• However, many factors can influence IOP measurements,including breed, age and gender, method of restraint, time of day, the technique of the “tonometrist” and the tonometer itself. Hence, it is very difficult to provide a precise “cut-off” point for determining normal versus abnormal IOP. For this reason, one should always interpret tonometry readings in light of other clinical findings. “High” IOP is a measurement, not a diagnosis.

• Direct measurement – manometry
• The most accurate way to measure IOP
• Invasive, thus not practical in a clinical setting
• Restricted to a research setting
• Used in the validation of accuracy and precision of indirect tonometry methods

• Indirect Measurement – tonometry
• Two main forms that both represent contact tonometry:
  • Indentation tonometry
  • Applanation tonometry
• Non-contact (air puff) tonometry

A detailed review of the history of tonometry is out-with the scope of this lecture and the list of references provided is neither intended to be exhaustive, nor exhausting. For a detailed review of the history of tonometry in humans see Kniestedt, et al.[1] Chihara,[2] considers theoretical challenges to accurate determination of IOP in humans.

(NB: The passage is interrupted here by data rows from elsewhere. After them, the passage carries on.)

(* ===== verification/Instance.v ===== *)
(** * The API instance  (struct cloudi_instance_t, cloudi.h)

    The record every operation works on, and the world it runs in: the
    instance and the system calls of its socket. *)

From S2P Require Import Prelude CMonad Status Sys ReallocPtr Framing Lookup.

(** A [char *] into one of the buffers: the allocation it points into and the
    index.  It dangles once the buffer has been reallocated. *)
Record ptr : Type := mk_ptr { ptr_gen : nat; ptr_off : Z }.

(** [&buffer[i]], after [operator []]'s assertion. *)
Definition ptr_to (b : buffer_t) (i : Z) : ptr := mk_ptr (m_gen b) i.

(** The [n] bytes at a pointer into [b]; none if it dangles or they are
    outside the allocation or indeterminate. *)
Definition deref (b : buffer_t) (p : ptr) (n : Z) : option bytes :=
  if decide (ptr_gen p = m_gen b)
  then load (m_p b) (Z.to_nat (ptr_off p)) (Z.to_nat n) else None.

(** The C string at the start of some cells. *)
Fixpoint cstr_of (m : cells) : option bytes :=
  match m with
  | [] | None :: _ => None
  | Some c :: m =>
      if decide (c = NUL) then Some [] else cons c <$> cstr_of m
  end.

Lemma cstr_of_app bs m :
  NUL ∉ bs -> cstr_of ((Some <$> bs) ++ Some NUL :: m) = Some bs.
Proof.
  induction bs as [|c bs IH]; intros Hn; cbn.
  - by rewrite decide_True.
  - apply not_elem_of_cons in Hn as [Hc Hn]. rewrite decide_False by done.
    by rewrite IH.
Qed.

Definition deref_cstr (b : buffer_t) (p : ptr) : option bytes :=
  if decide (ptr_gen p = m_gen b)
  then cstr_of (drop (Z.to_nat (ptr_off p)) (m_p b)) else None.

Section instance.
Context {F : Type}.

Record cloudi_instance_t : Type := mk_instance {
  p_state : Z;
  p_fd_in : Z;
  p_fd_out : Z;
  p_use_header : Z;
  p_initialization_complete : Z;
  p_terminate : Z;
  p_buffer_size : Z;
  p_lookup : lookup_t F;
  p_buffer_send : buffer_t;
  p_buffer_recv : buffer_t;
  p_buffer_recv_index : Z;
  p_buffer_call : buffer_t;
  p_process_index : Z;
  p_process_count : Z;
  p_process_count_max : Z;
  p_process_count_min : Z;
  p_prefix : option cells;          (* new char[size], or 0 *)
  p_timeout_initialize : Z;
  p_timeout_async : Z;
  p_timeout_sync : Z;
  p_timeout_terminate : Z;
  p_priority_default : Z;
  p_response_info : option ptr;
  p_response_info_size : Z;
  p_response : option ptr;
  p_response_size : Z;
  p_trans_id : option ptr;
  p_trans_id_count : Z;
  p_subscribe_count : Z
}.

(** The record rebuilt from its fields, for the setters below. *)
Definition rebuild (p : cloudi_instance_t) : cloudi_instance_t :=
  mk_instance (p_state p) (p_fd_in p) (p_fd_out p) (p_use_header p)
    (p_initialization_complete p) (p_terminate p) (p_buffer_size p) (p_lookup p)
    (p_buffer_send p) (p_buffer_recv p) (p_buffer_recv_index p) (p_buffer_call p)
    (p_process_index p) (p_process_count p) (p_process_count_max p)
    (p_process_count_min p) (p_prefix p) (p_timeout_initialize p)
    (p_timeout_async p) (p_timeout_sync p) (p_timeout_terminate p)
    (p_priority_default p) (p_response_info p) (p_response_info_size p)
    (p_response p) (p_response_size p) (p_trans_id p) (p_trans_id_count p)
    (p_subscribe_count p).
End instance.
#[global] Arguments cloudi_instance_t : clear implicits.

(** [setter F g]: the function that replaces the field [g]. *)
Ltac setter F g :=
  let e := eval cbv beta delta [rebuild] in (@rebuild F) in
  let e := eval pattern g in e in
  lazymatch e with
  | ?h _ => let r := eval cbv beta in (fun v p => h (fun _ => v) p) in exact r
  end.

Section setters.
Context {F : Type}.
Abbreviation inst := (cloudi_instance_t F).
Definition set_state : Z -> inst -> inst := ltac:(setter F (@p_state F)).
Definition set_use_header : Z -> inst -> inst := ltac:(setter F (@p_use_header F)).
Definition set_fd_in : Z -> inst -> inst := ltac:(setter F (@p_fd_in F)).
Definition set_fd_out : Z -> inst -> inst := ltac:(setter F (@p_fd_out F)).
Definition set_initialization_complete : Z -> inst -> inst := ltac:(setter F (@p_initialization_complete F)).
Definition set_terminate : Z -> inst -> inst := ltac:(setter F (@p_terminate F)).
Definition set_buffer_size : Z -> inst -> inst := ltac:(setter F (@p_buffer_size F)).
Definition set_lookup : lookup_t F -> inst -> inst := ltac:(setter F (@p_lookup F)).
Definition set_buffer_send : buffer_t -> inst -> inst := ltac:(setter F (@p_buffer_send F)).
Definition set_buffer_recv : buffer_t -> inst -> inst := ltac:(setter F (@p_buffer_recv F)).
Definition set_buffer_recv_index : Z -> inst -> inst := ltac:(setter F (@p_buffer_recv_index F)).
Definition set_buffer_call : buffer_t -> inst -> inst := ltac:(setter F (@p_buffer_call F)).
Definition set_process_index : Z -> inst -> inst := ltac:(setter F (@p_process_index F)).
Definition set_process_count : Z -> inst -> inst := ltac:(setter F (@p_process_count F)).
Definition set_process_count_max : Z -> inst -> inst := ltac:(setter F (@p_process_count_max F)).
Definition set_process_count_min : Z -> inst -> inst := ltac:(setter F (@p_process_count_min F)).
Definition set_prefix : option cells -> inst -> inst := ltac:(setter F (@p_prefix F)).
Definition set_timeout_initialize : Z -> inst -> inst := ltac:(setter F (@p_timeout_initialize F)).
Definition set_timeout_async : Z -> inst -> inst := ltac:(setter F (@p_timeout_async F)).
Definition set_timeout_sync : Z -> inst -> inst := ltac:(setter F (@p_timeout_sync F)).
Definition set_timeout_terminate : Z -> inst -> inst := ltac:(setter F (@p_timeout_terminate F)).
Definition set_priority_default : Z -> inst -> inst := ltac:(setter F (@p_priority_default F)).
Definition set_response_info : option ptr -> inst -> inst := ltac:(setter F (@p_response_info F)).
Definition set_response_info_size : Z -> inst -> inst := ltac:(setter F (@p_response_info_size F)).
Definition set_response : option ptr -> inst -> inst := ltac:(setter F (@p_response F)).
Definition set_response_size : Z -> inst -> inst := ltac:(setter F (@p_response_size F)).
Definition set_trans_id : option ptr -> inst -> inst := ltac:(setter F (@p_trans_id F)).
Definition set_trans_id_count : Z -> inst -> inst := ltac:(setter F (@p_trans_id_count F)).
Definition set_subscribe_count : Z -> inst -> inst := ltac:(setter F (@p_subscribe_count F)).
End setters.

(** ** The world of an instance *)

(** The instance, its environment, and what else the callback functions of the
    program read and write. *)
Record world (F U : Type) : Type := mk_world {
  w_inst : cloudi_instance_t F;
  w_sys : sys;
  w_user : U
}.
#[global] Arguments mk_world {F U}.
#[global] Arguments w_inst {F U}.
#[global] Arguments w_sys {F U}.
#[global] Arguments w_user {F U}.

Section world.
Context {F U : Type}.

Definition upd_inst (f : cloudi_instance_t F -> cloudi_instance_t F) (w : world F U) :
  world F U := mk_world (f (w_inst w)) (w_sys w) (w_user w).

(** A system-level function called from the API. *)
Definition on_sys {R A} (c : C sys R A) : C (world F U) R A := fun w =>
  let '(o, s) := c (w_sys w) in (o, mk_world (w_inst w) s (w_user w)).

(** [p->field] *)
Definition field {R A} (f : cloudi_instance_t F -> A) : C (world F U) R A :=
  creads (fun w => f (w_inst w)).

(** [p->field = v;] *)
Definition assign {R} (f : cloudi_instance_t F -> cloudi_instance_t F) :
  C (world F U) R unit := cmodify (upd_inst f).

(** [buffer.reserve(size)] of [p->buffer_send] *)
Definition reserve_send {R} (size : Z) : C (world F U) R bool :=
  let* w := cget in
  let* (ok, b) :=
    copt (reserve 1 (sys_realloc (w_sys w)) size (p_buffer_send (w_inst w))) in
  assign (set_buffer_send b);;;
  cret ok.
End world.

(** An instance with small buffers on a socket with no header, and a peer that
    takes and sends a few bytes at a time: the examples run on it. *)
Definition example_instance (F : Type) (use_header : Z) : cloudi_instance_t F :=
  let b := construct 1 256 65536 in
  mk_instance 0 3 3 use_header 0 0 64 ∅ b b 0 b 0 0 0 0 (Some (Some <$> chars "/p/" ++ [NUL]))
    0 5000 5000 0 0 None 0 None 0 None 0 0.

Definition example_world (F : Type) (use_header : Z) (i : bytes) (polls : list pl) :
  world F unit :=
  mk_world (example_instance F use_header) (set_polls polls (example_sys i)) tt.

All methods of tonometry are subject to the same basic tenets. Extraneous factors that influence IOP should be avoided / taken into consideration:

• Pressure exerted by the fingers of the examiner on the globe or eyelids will artificially raise IOP.[3]
• Squeezing of the eyelids, eye movements and accommodation can falsely alter IOP
• Firm restraint, particularly where pressure is exerted on the neck (jugular occlusion) and tight collars increase episcleral venous pressure and elevate IOP. [3, 4]
• Posture / head position can influence IOP.[5, 6]
• Drugs administered, including sedation, may affect IOP.[7, 8]
• Repeated measurements over time (particularly where a weight is applied to the eye) will lower IOP by influencing pressure dependent aqueous outflow facility.
• Time of day influences IOP.
• All tonometers will show inter-operator variability to a greater or lesser extent.
• Different tonometers differ in their accuracy and precision.
• Age has an effect on IOP that is species dependent; with a decline in IOP noted in older dogs and cats.[9, 10]
• When evaluating studies that claim to validate a tonometric method in a given species:

• Consider whether values obtained are compared to manometry (the gold standard) or just another inherently inaccurate device…
• Consider accuracy (which is reflected by the slope of the regression line, this should be as close to one as possible)
• Consider reproducibility /consistency / variability (which is at least partly represented by the r2 value, which should also be close to 1).
• Any relative under- or over-estimation of IOP should preferably be linear and consistent over the range of IOPs that might be expected in clinical patients.
• Are all of the data points presented, to give the reader a better sense of the performance of the instrument?
• What is the magnitude of any departure from true IOP? 2mmHg may be of little clinical importance when distinguishing between a normal and glaucomatous subject, but may be of greater importance if the tonometer is to be used to detect a small change in IOP in a pharmacologic study.